__Your assignment__
Lines from the entries below that hold "congruence" form the answer; copy all of them.

▬▬▬▬▬▬

(* ===== verification/Fat32Alloc.v ===== *)
(** * FAT32: the allocator

    fat32_alloc_cluster looks for a free entry from the hint to the end of the table and then from
    the beginning up to the sector of the hint; what it returns is marked and filled with zeros. *)
From S2P Require Import Prelude BlockDev Fat16Name Fat16Vol Fat32Name Fat32 Fat32Vol.
Import Fat16Name Fat32Name Fat32.

Section alloc.
Context {D : Type} `{BlockDevOk D} `{Buffers D} (g : geo).
Implicit Types s : @fat32 D.

(** ** Free entries of a sector *)

Definition field (buf : list Z) (i : Z) : Z := Z.land (get32 buf (Z.to_nat (4 * i))) MASK.
Lemma free_entry_spec k : forall i buf, 
  match free_entry k i buf with
  | Some j => i <= j < i + Z.of_nat k /\ field buf j = 0 /\ forall j', i <= j' < j -> field buf j' <> 0
  | None => forall j, i <= j < i + Z.of_nat k -> field buf j <> 0
  end.
Proof.
  induction k as [|k IH]; intros i buf; cbn [free_entry]; [intros; lia|]. change (Z.land (get32 buf (Z.to_nat (4 * i))) 0x0FFFFFFF) with (field buf i).
  destruct (Z.eqb_spec (field buf i) 0) as [E|E]; [split_and!; [lia|lia|done|intros; lia]|].
  specialize (IH (i + 1) buf). destruct (free_entry k (i + 1) buf) as [j|].
  - destruct IH as (Hj & Hz & Hn). split_and!; [lia|lia|done|]. intros j' Hj'. destruct (decide (j' = i)) as [->|]; [done|]. apply Hn. lia.
  - intros j Hj. destruct (decide (j = i)) as [->|]; [done|]. apply IH. lia.
Qed.
Lemma ent_field R a i : 0 <= i < 128 -> ent g R (a * 128 + i) = field (R (q_fat g + a)) i.
Proof.
  intros Hi. unfold ent, field. replace ((a * 128 + i) / 128) with a by (rewrite Z.div_add_l by lia; rewrite Z.div_small by lia; lia).
  replace ((a * 128 + i) mod 128) with i; [done|]. rewrite Z.add_comm, Z_mod_plus_full. by rewrite Z.mod_small by lia.
Qed.
Lemma wp_rm_step P F m start V c s (Q : Z + unit -> fat32 -> Prop) : freeing F m start V c s -> in_chain c = true ->
  (forall x, cluster_ok g x -> in_chain (F x) = true -> cluster_ok g (F x)) ->
  (forall s', c ∈ V -> freeing F m start V 0 s' -> Q (inl 0) s') -> (forall s', c ∉ V -> freeing F m start (c :: V) (F c) s' -> Q (inl (F c)) s') ->
  wp P (rm_step c) Q s.
Proof.
  intros [(m' & Hv & Hz & Hk) Hnd Hok Hnx Hcl Hre Hst] Hin Hlk Hseen Hnew. destruct (Hnx Hin) as [Hc Hrc]. pose proof (vol32_geo_ok _ _ _ _ Hv) as Hg.
  pose proof (cluster32_in g c Hg Hc) as Hlba. pose proof (qo_spc g Hg).
  unfold rm_step. rewrite Hin. cbn [negb]. apply wp_bind. eapply wp_next; [exact Hv|unfold cluster_ok in Hc; lia|]. intros s1 Hv1 He1.
  apply wp_bind. eapply wp_put; [exact Hv1|unfold cluster_ok in Hc; lia|lia|]. intros s2 Hv2 He2. apply wp_bind. eapply wp_lba32; [exact Hv2|done|].
  apply wp_bind. eapply wp_spc; [exact Hv2|]. apply wp_bind. eapply wp_zero_sectors32; [exact Hv2|lia|lia|]. intros s3 Hv3 He3. rewrite Z2Nat.id in Hv3 by lia.
  apply wp_ret. pose proof (given_back_step F m V m' c s3 Hg Hz Hk Hv3) as Hgb. destruct (decide (c ∈ V)) as [Hcv|Hcv].
  - rewrite zap_in by done. apply Hseen; [done|]. constructor; try done; [by eapply given_back_again| |].
    + intros x Hx Hi. destruct (Hcl x Hx Hi) as [?| ->]; by left.
    + intros Hs. destruct (Hst Hs) as [?| ->]; by left.
  - rewrite zap_out by done. apply Hnew; [done|]. constructor; [done|by constructor|by constructor| | | |].
    + intros Hi. split; [by apply Hlk|]. eapply rtc_r; [exact Hrc|done].
    + intros x [->|Hx]%elem_of_cons Hi; [by right|]. destruct (Hcl x Hx Hi) as [?| ->]; left; [by right|by left].
    + intros x [->|Hx]%elem_of_cons; [done|by apply Hre].
    + intros Hs. left. destruct (Hst Hs) as [?| ->]; [by right|by left].
Qed.
Lemma wp_rm_loop P F m start s (Q : unit -> fat32 -> Prop) : vol g s F m ->
  (forall x, cluster_ok g x -> in_chain (F x) = true -> cluster_ok g (F x)) -> (in_chain start = true -> cluster_ok g start) ->
  (forall s' W, given_back F m W s' -> (forall x, x ∈ W <-> in_chain x = true /\ rtc (linked32 F) start x) -> Q tt s') ->
  wp P (loop rm_step start) Q s.
Proof.
  intros Hv Hlk Hst HQ. pose proof (vol32_geo_ok _ _ _ _ Hv) as Hg. pose proof (geo32_order g Hg).
  eapply (wp_loop P rm_step (fun k c s => exists V, freeing F m start V c s /\ (in_chain c = true -> q_entries g <= Z.of_nat k + Z.of_nat (length V))) Q (Z.to_nat (q_entries g))); [| |lia].
  - clear s Hv. intros k c s (V & Hf & Hk). destruct (in_chain c) eqn:Hin.
    + pose proof (nodup_range V 2 (q_entries g) (fr_nodup _ _ _ _ _ _ Hf) (fr_ok _ _ _ _ _ _ Hf)) as Hr.
      eapply wp_rm_step; [exact Hf|done|done| |].
      * intros s' _ Hf'. exists (k - 1)%nat. split; [lia|]. exists V. by split.
      * intros s' _ Hf'. exists (k - 1)%nat. split; [lia|]. exists (c :: V). split; [done|]. simpl. lia.
    + unfold rm_step. rewrite Hin. apply wp_ret, (HQ s V); [apply Hf|]. destruct Hf as [_ _ Hok _ Hcl Hre Hs]. intros x. split.
      * intros Hx. split; [|by apply Hre]. rewrite list.Forall_forall in Hok. by eapply cluster32_chain, Hok.
      * intros [Hx Hrt]. revert x Hrt Hx. apply (rtc_ind_r (fun x => in_chain x = true -> x ∈ V)).
        { intros Hx. destruct (Hs Hx) as [?| ->]; [done|congruence]. }
        intros a b _ [Ha ->] IH Hx. destruct (Hcl a (IH Ha) Hx) as [?|E]; [done|congruence].
  - exists []. split; [|lia]. constructor; [|constructor|constructor|intros Hi; split; [by apply Hst|apply rtc_refl]|by intros x ?%elem_of_nil|by intros x ?%elem_of_nil|by right].
    exists m. split_and!; [|intros y (d & Hd & _); by apply elem_of_nil in Hd|done]. eapply vol32_ext; [exact Hv| |done]. intros x _. by rewrite zap_out by apply not_elem_of_nil.
Qed.
End free.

▬▬▬▬▬▬

__Expected answer__
        { intros Hx. destruct (Hs Hx) as [?| ->]; [done|congruence]. }
        intros a b _ [Ha ->] IH Hx. destruct (Hcl a (IH Ha) Hx) as [?|E]; [done|congruence].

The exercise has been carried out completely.